Task directions: Below are records; reproduce exactly the lines from the one that has "validator [is_valid], the" through the one that has "Abbreviation slot_id := Z.", ends included, and nothing more.

_ _ _

(** * A shallow embedding of the [ppl] dataflow pipeline library

    The development follows [src/pipeline.h] and [src/pipeline.cpp]: the
    node contract, the graph registry with its editing operations, the
    validator [is_valid], the pull-based tick scheduler [step] / [run]
    and the renderer [operator<<].
    The node classes of [src/pipeline.test.cpp] are embedded as one
    instance of the node contract, so that the end-to-end scenarios can be
    evaluated. *)

From stdpp Require Import gmap strings list fin_maps sorting pretty.

Open Scope Z_scope.

(** ** Base types *)

(** [pipeline::node_id] and [node::slot_id] are both [int]. *)
Abbreviation node_id := Z.
Abbreviation slot_id := Z.

(** Arithmetic on [int]: the result is reduced to the 32-bit two's
    complement range (overflow of a signed [int] is undefined in C++; the
    usual targets compute the wrapped value, which is what the model
    takes). *)
Definition int_wrap (z : Z) : Z := (z + 2 ^ 31) `mod` 2 ^ 32 - 2 ^ 31.

Inductive pipeline_error_kind :=
| invalid_node_id
| no_such_slot
| slot_already_used
| connection_type_mismatch.

Inductive poll := ready | empty | closed.

(** [std::type_index]: the tokens for [void], [int], [double] and any other
    type. *)
Inductive type_index :=
| ty_void
| ty_int
| ty_double
| ty_other (n : nat).
(** * ISRHandler: render-and-cache orchestration

    A shallow embedding of [server/src/puppeteer-ssr/utils/ISRHandler.ts]
    and of the constants it reads from [puppeteer-ssr/constants.js],
    followed by the properties of the orchestration that the
    specification states.

    Layout:
    - [JsString]    strings as sequences of UTF-16 code units;
    - [Pattern]     the fragment of regular expressions the two
                    patterns of the source need, with a matcher by
                    derivatives;
    - [Constants]   the values of [constants.js];
    - [Runtime]     completions, the history of calls to collaborators,
                    and the monad the asynchronous code runs in;
    - [Handler]     [getRestOfDuration], [fetchData], [waitResponse]
                    and [ISRHandler];
    - [Observing]   what is read off a history, and the words of the
                    specification that are compared with the code;
    - [Scenarios]   concrete processes and collaborators;
    - the properties: the matcher against the words a pattern denotes,
      the blocks of the handler case by case, and the statements of the
      specification. *)

From Stdlib Require Import Ascii String NArith ZArith Lia.
From stdpp Require Import base decidable option list numbers strings gmap.

Local Open Scope Z_scope.

(* ===================================================================== *)
(** ** Strings *)
(* ===================================================================== *)

Module JsString.

(** A JavaScript string is a sequence of 16-bit code units. *)
Abbreviation jsstring := (list N).

(** The code units of an ASCII literal of the source. *)
Definition js (s : string) : jsstring :=
  (fun a => N_of_ascii a) <$> String.list_ascii_of_string s.

(** Truthiness of a string: every string but the empty one. *)
Definition truthy_string (s : jsstring) : bool :=
  match s with [] => false | _ :: _ => true end.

_ _ _

Worked solution:
    validator [is_valid], the pull-based tick scheduler [step] / [run]
    and the renderer [operator<<].
    The node classes of [src/pipeline.test.cpp] are embedded as one
    instance of the node contract, so that the end-to-end scenarios can be
    evaluated. *)

From stdpp Require Import gmap strings list fin_maps sorting pretty.

Open Scope Z_scope.

(** ** Base types *)

(** [pipeline::node_id] and [node::slot_id] are both [int]. *)
Abbreviation node_id := Z.
Abbreviation slot_id := Z.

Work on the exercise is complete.